I left it as that because it amused me, however the point is still valid.

3 months training after a 10 year lay off will not even have touched neuro efficiency when lifting, especially in a home gym so you would likely be able to bench press 100likos or close to it at any general point during your layoff or after.

It would be a different story if you had spent years developing force generating mass along with technical ability etc, a month off would drop your numbers by around 8-12% initially.


----------



## gaz90 (Jun 19, 2014)

MattGriff said:


> I left it as that because it amused me, however the point is still valid.
> 
> 3 months training after a 10 year lay off will not even have touched neuro efficiency when lifting, especially in a home gym so you would likely be able to bench press 100likos or close to it at any general point during your layoff or after.
> 
> It would be a different story if you had spent years developing force generating mass along with technical ability etc, a month off would drop your numbers by around 8-12% initially.


what do you think to powerlifters taking 1-2 weeks off before a meet?


----------



## Major Eyeswater (Nov 2, 2013)

I routinely take one or two weeks off every couple of months.

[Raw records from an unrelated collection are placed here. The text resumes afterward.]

(* ===== verification/Binaries.v ===== *)
(** * The programs (src/bin/, src/utils/retry.rs)

    The two servers from their command line on: where the configuration file is looked for,
    what is done with it, and what is written to standard error on the way.  The third
    program hands its arguments to [CliRun.ops]. *)
From S2P Require Export HttpAnswer Tasks.

Module Binaries.
Import Api Http.

(** Why a program ends with an error. *)
Inductive MainError :=
  | UsageError (message : string)
  | ReadError (message : string)
  | ParseError (message : string)
  | Refused (e : UnderlayError).

(** [std::env::args_os().nth(1)], else the variable, else the usage *)
Definition config_path (usage variable : string) (args : list string) (env : gmap string string)
    : result MainError string :=
  match args !! 1 with
  | Some path => Ok path
  | None => match env !! variable with Some path => Ok path | None => Err (UsageError usage) end
  end.
Definition product_api_config_path : list string → gmap string string → result MainError string :=
  config_path "usage: aria-underlay-product-api <config.json>" "ARIA_UNDERLAY_PRODUCT_API_CONFIG".
Definition worker_config_path : list string → gmap string string → result MainError string :=
  config_path "usage: aria_underlay_worker <config.json>" "ARIA_UNDERLAY_WORKER_CONFIG".

Lemma server_config_validated c :
  server_config_validate c = Ok tt →
  is_loopback (ip (sc_bind_addr c)) = true ∧ sc_static_tokens c ≠ ∅.
Proof.
  unfold server_config_validate, reject_if. intros Hv.
  destruct (listener_validate _); [|done]. simpl in Hv.
  destruct (validate_non_empty_path "operation_summary_path" _); [|done]. simpl in Hv.
  destruct (validate_non_empty_path "product_audit_path" _); [|done]. simpl in Hv.
  case_bool_decide; [done|]. simpl in Hv. by destruct (is_loopback _).
Qed.

(** ** Delays ([exponential_delay] in src/utils/retry.rs) *)

(** In nanoseconds. *)
Definition DURATION_MAX : N := U64_MAX * 1000000000 + 999999999.
Definition exponential_delay (initial : N) (attempt : N) (max : N) : N :=
  let multiplier := N.min (2 ^ attempt) U32_MAX in
  let delay := N.min (initial * multiplier) DURATION_MAX in
  N.min delay max.

(** The delays double from the first until they reach the limit; from the thirty-second
    attempt on the factor stays what it is. *)
Lemma exponential_delay_doubles initial attempt max :
  (max ≤ DURATION_MAX → attempt < 32 →
   exponential_delay initial attempt max = N.min (initial * 2 ^ attempt) max)%N ∧
  (exponential_delay initial attempt max ≤ exponential_delay initial (attempt + 1) max ≤ max)%N.
Proof.
  unfold exponential_delay. split.
  - intros Hmax Hlt. assert (2 ^ attempt ≤ 2 ^ 31)%N by (apply N.pow_le_mono_r; lia).
    assert (2 ^ 31 ≤ U32_MAX)%N by (vm_compute; discriminate).
    rewrite (N.min_l (2 ^ attempt)) by lia. lia.
  - split; [|lia]. apply N.min_le_compat_r, N.min_le_compat_r, N.mul_le_mono_l, N.min_le_compat_r.
    apply N.pow_le_mono_r; lia.
Qed.

(** A program so far: its lines on standard error, the address it says it listens on, and its
    result once it ended. *)
Record Process := mkProcess {
  stderr : list string;
  listening : option SocketAddr;
  exit : option (result MainError unit);
}.

Section programs.
(** [Display] of an address, [Debug] of a text, and the clock at its successive readings. *)
Context (show_addr : SocketAddr → string) (debug_text : string → string) (now : nat → N).
Context (args : list string) (env : gmap string string).

Definition log_line (level component action : string) (rest : string) (reading : nat) : string :=
  "ts=" +:+ fmt_N (now reading) +:+ " level=" +:+ level +:+ " component=" +:+ component +:+
  " action=" +:+ action +:+ rest.

(** ** The product API server *)

Section product_api.
Context (read : string → result string string).
Context (parse : string → result string ProductApiServerConfig).

Definition from_path (path : string) : result MainError ProductApiServerConfig :=
  payload ← map_err ReadError (read path);
  map_err ParseError (parse payload).
(** [ProductHttpServer::new] *)
Definition new_server {R} (router : R) (config : ProductHttpListenerConfig)
    : UnderlayResult (R * ProductHttpListenerConfig) :=
  _ ← listener_validate config; Ok (router, config).
(** The streams a task was spawned for, and the result once there is one. *)
Definition serve_until_shutdown (bound : result string unit) (events : list ListenerEvent)
    : list TcpStream * option (UnderlayResult unit) :=
  match bound with
  | Err e => ([], Some (Err (product_http_io_error e)))
  | Ok _ => serve_listener_until_shutdown events
  end.

Definition product_api_main (bound : result string unit) (events : list ListenerEvent) : Process :=
  match product_api_config_path args env with
  | Err e => mkProcess [] None (Some (Err e))
  | Ok path =>
      let starting := log_line "info" "product_api" "starting" (" config_path=" +:+ path) 0 in
      match config ← from_path path;
            router ← map_err Refused (router config);
            map_err Refused (new_server router (listener_config config)) with
      | Err e => mkProcess [starting] None (Some (Err e))
      | Ok (_, config) =>
          let bind_addr := li_bind_addr config in
          let log := [starting; log_line "info" "product_api" "listening"
                                  (" bind_addr=" +:+ show_addr bind_addr) 1] in
          match (serve_until_shutdown bound events).2 with
          | None => mkProcess log (Some bind_addr) None
          | Some (Err e) =>
              mkProcess (log ++ [log_line "error" "product_api" "failed"
                                   (" error=" +:+ debug_text (error_text e)) 2])
                (Some bind_addr) (Some (Err (Refused e)))
          | Some (Ok _) =>
              mkProcess (log ++ [log_line "info" "product_api" "stopped" "" 2])
                (Some bind_addr) (Some (Ok tt))
          end
      end
  end.
End product_api.

(** ** The worker *)

(** [run] is [UnderlayWorkerDaemon::run_config_path_until_shutdown]; it ends when the shutdown
    comes. *)
Definition worker_main (run : string → UnderlayResult UnderlayWorkerRuntimeReport)
    : Process * option UnderlayWorkerRuntimeReport :=
  match worker_config_path args env with
  | Err e => (mkProcess [] None (Some (Err e)), None)
  | Ok path =>
      let starting := log_line "info" "worker" "starting" (" config_path=" +:+ path) 0 in
      match run path with
      | Err e =>
          (mkProcess [starting; log_line "error" "worker" "failed"
                                  (" error=" +:+ debug_text (error_text e)) 1]
             None (Some (Err (Refused e))), None)
      | Ok report =>
          (mkProcess [starting; log_line "info" "worker" "stopped" "" 1] None (Some (Ok tt)), Some report)
      end
  end.

(** The product API is never offered beyond the host, nor without tokens: whatever the
    arguments and the file are, a process that listens does so on a loopback address, with a
    configuration that has at least one token and whose tokens and principals are valid. *)
Theorem product_api_listens_locally read parse bound events addr :
  listening (product_api_main read parse bound events) = Some addr →
  ∃ path payload config, product_api_config_path args env = Ok path ∧ read path = Ok payload ∧
    parse payload = Ok config ∧ addr = sc_bind_addr config ∧
    is_loopback (ip addr) = true ∧ sc_static_tokens config ≠ ∅ ∧ server_config_validate config = Ok tt.
Proof using Type.
  unfold product_api_main, from_path, new_server, router.
  destruct (product_api_config_path args env) as [path|]; [|done].
  destruct (read path) as [payload|] eqn:Hread; [|done]. simpl.
  destruct (parse payload) as [config|] eqn:Hparse; [|done]. simpl.
  destruct (server_config_validate config) as [[]|] eqn:Hv; [|done]. simpl.
  destruct (listener_validate (listener_config config)) as [[]|]; [|done]. simpl.
  intros Haddr. exists path, payload, config.
  assert (addr = sc_bind_addr config) as -> by (repeat case_match; by simplify_eq/=).
  split_and!; try done; by apply server_config_validated in Hv as [??].
Qed.
End programs.
End Binaries.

Although a layoff of this length doesn't affect my upper-body lifts much, I need to drop my squat poundage by a good 10% the first workout back.


----------



## MattGriff (Aug 21, 2012)

gaz90 said:


> what do you think to powerlifters taking 1-2 weeks off before a meet?


Superheavies often take around 10 days, and this diminishes as you get lighter in class.

For these lifters who are at a physical strength peak, squatting correctly and training intensely the short break serves as a recovery for the muscles and cns to allow them to fire on all cylinders in competition.


----------



## Smitch (Dec 29, 2008)

I'm squatting for the first time this year tonight, i'll let you know how i get on......


----------